WHAT IS REQUIRED =>
Read the records below and copy each line that contains "EvPlay".

═══ RECORDS FOR THIS EXERCISE ═══

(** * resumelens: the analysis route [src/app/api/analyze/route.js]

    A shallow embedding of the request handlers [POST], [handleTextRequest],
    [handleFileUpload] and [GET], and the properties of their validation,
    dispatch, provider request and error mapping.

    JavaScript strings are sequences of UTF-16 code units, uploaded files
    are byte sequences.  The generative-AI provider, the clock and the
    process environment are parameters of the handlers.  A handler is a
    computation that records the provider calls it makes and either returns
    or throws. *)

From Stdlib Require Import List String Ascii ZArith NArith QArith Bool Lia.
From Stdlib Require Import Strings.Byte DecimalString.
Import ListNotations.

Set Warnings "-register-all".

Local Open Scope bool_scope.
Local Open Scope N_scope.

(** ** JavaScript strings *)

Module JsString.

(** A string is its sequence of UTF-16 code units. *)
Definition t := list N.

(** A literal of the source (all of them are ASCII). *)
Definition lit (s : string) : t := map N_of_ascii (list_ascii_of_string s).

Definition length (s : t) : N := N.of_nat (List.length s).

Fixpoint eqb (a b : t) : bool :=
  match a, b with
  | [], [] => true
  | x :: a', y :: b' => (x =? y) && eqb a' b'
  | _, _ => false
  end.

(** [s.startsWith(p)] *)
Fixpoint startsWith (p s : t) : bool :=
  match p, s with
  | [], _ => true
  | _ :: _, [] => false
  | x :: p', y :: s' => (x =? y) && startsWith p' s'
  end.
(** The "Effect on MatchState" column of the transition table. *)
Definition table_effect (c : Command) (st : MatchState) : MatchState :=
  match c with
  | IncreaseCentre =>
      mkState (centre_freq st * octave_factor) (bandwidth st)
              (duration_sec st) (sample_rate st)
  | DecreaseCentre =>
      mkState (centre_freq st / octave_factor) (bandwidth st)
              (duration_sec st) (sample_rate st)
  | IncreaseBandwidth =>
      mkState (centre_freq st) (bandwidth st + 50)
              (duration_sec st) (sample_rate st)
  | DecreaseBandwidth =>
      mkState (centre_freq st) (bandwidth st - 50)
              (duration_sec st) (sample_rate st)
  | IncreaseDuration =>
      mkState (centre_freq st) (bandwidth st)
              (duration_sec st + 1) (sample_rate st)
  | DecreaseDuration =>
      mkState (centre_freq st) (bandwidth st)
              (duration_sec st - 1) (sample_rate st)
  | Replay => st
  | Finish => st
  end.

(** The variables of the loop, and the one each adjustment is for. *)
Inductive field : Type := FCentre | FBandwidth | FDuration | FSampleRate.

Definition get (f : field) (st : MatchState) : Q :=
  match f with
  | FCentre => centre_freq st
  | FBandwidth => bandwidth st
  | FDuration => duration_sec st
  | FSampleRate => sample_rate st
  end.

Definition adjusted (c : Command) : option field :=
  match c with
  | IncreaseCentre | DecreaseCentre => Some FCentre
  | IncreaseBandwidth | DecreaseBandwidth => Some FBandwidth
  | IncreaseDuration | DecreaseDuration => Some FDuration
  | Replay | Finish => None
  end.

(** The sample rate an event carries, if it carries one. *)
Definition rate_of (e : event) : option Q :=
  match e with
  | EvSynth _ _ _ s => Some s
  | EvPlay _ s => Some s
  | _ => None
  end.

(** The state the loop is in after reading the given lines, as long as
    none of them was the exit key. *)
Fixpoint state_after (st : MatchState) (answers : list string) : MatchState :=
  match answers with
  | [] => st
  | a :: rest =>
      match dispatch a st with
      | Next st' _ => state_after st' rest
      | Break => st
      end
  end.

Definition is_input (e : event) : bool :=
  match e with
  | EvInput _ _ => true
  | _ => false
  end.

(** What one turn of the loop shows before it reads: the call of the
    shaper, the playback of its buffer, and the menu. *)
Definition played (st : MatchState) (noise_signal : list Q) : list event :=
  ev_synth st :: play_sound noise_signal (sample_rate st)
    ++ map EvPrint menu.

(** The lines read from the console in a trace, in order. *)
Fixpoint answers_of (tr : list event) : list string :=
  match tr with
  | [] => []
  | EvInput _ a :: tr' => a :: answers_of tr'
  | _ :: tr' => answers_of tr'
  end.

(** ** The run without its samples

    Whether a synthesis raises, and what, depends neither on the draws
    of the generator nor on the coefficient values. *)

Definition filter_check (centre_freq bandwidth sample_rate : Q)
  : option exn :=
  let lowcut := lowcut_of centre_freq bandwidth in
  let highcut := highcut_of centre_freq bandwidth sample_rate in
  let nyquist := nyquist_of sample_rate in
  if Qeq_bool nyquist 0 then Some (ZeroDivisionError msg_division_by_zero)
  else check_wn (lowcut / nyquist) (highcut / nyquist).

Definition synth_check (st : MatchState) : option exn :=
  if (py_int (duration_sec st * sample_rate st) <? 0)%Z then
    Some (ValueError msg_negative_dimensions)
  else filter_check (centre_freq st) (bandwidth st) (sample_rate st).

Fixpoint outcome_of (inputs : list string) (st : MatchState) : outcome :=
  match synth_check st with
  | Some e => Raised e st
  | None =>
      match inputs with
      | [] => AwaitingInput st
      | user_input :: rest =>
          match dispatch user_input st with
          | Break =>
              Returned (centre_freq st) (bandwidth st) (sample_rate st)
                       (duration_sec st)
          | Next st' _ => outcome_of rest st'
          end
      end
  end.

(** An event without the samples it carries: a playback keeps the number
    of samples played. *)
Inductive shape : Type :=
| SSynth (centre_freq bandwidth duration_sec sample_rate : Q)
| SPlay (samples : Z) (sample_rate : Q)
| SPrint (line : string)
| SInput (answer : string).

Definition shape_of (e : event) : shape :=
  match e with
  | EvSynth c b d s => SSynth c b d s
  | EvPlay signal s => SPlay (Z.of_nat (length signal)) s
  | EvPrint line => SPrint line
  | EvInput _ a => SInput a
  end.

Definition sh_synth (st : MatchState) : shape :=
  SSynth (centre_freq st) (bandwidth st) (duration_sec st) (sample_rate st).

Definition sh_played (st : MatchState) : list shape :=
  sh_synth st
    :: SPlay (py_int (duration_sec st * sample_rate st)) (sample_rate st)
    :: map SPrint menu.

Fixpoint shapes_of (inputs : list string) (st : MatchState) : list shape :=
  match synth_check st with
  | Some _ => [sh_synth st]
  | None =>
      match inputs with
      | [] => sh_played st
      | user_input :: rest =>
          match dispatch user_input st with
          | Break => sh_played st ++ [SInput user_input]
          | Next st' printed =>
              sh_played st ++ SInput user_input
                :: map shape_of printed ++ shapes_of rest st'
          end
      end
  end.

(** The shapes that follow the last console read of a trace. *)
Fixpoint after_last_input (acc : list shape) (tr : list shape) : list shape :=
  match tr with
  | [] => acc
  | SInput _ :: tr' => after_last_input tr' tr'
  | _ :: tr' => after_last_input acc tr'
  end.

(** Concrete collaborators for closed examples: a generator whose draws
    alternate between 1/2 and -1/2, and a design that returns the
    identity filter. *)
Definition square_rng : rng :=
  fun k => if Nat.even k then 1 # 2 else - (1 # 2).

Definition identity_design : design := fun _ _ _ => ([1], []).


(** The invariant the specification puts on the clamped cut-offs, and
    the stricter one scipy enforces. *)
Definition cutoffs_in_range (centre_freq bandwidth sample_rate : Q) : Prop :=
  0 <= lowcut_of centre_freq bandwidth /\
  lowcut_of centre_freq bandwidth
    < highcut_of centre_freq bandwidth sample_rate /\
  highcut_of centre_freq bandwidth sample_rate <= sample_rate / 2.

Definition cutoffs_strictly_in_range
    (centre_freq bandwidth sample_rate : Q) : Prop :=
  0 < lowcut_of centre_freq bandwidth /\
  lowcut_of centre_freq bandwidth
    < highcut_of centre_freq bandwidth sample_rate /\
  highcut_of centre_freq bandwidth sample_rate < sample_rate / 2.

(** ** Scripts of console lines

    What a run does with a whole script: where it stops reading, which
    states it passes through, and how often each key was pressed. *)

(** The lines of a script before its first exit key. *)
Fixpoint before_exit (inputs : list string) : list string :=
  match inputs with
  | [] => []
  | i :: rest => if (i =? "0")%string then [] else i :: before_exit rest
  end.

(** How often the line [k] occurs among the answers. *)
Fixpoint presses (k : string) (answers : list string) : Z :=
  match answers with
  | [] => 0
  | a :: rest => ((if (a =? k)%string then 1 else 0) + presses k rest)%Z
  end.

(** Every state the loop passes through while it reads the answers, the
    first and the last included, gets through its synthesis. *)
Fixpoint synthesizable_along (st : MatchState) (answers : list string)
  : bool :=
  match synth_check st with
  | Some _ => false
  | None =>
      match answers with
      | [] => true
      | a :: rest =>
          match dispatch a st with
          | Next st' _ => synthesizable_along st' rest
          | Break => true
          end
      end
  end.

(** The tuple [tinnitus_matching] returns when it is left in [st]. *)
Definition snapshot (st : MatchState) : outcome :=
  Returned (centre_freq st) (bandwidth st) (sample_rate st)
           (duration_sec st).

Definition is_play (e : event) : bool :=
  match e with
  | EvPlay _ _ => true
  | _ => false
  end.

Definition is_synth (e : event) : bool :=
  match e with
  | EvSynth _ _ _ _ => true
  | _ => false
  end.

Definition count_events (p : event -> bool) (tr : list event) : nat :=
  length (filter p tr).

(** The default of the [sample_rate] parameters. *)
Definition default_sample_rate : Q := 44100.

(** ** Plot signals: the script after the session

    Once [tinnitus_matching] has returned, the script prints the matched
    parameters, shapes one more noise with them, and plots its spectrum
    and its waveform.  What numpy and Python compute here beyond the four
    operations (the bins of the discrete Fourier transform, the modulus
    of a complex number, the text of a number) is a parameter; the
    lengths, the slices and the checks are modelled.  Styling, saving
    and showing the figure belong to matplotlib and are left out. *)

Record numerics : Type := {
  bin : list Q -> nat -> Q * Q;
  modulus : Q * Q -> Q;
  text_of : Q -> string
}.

═══

ANSWER TO THIS EXERCISE =>
  | EvPlay _ s => Some s
  | EvPlay signal s => SPlay (Z.of_nat (length signal)) s
  | EvPlay _ _ => true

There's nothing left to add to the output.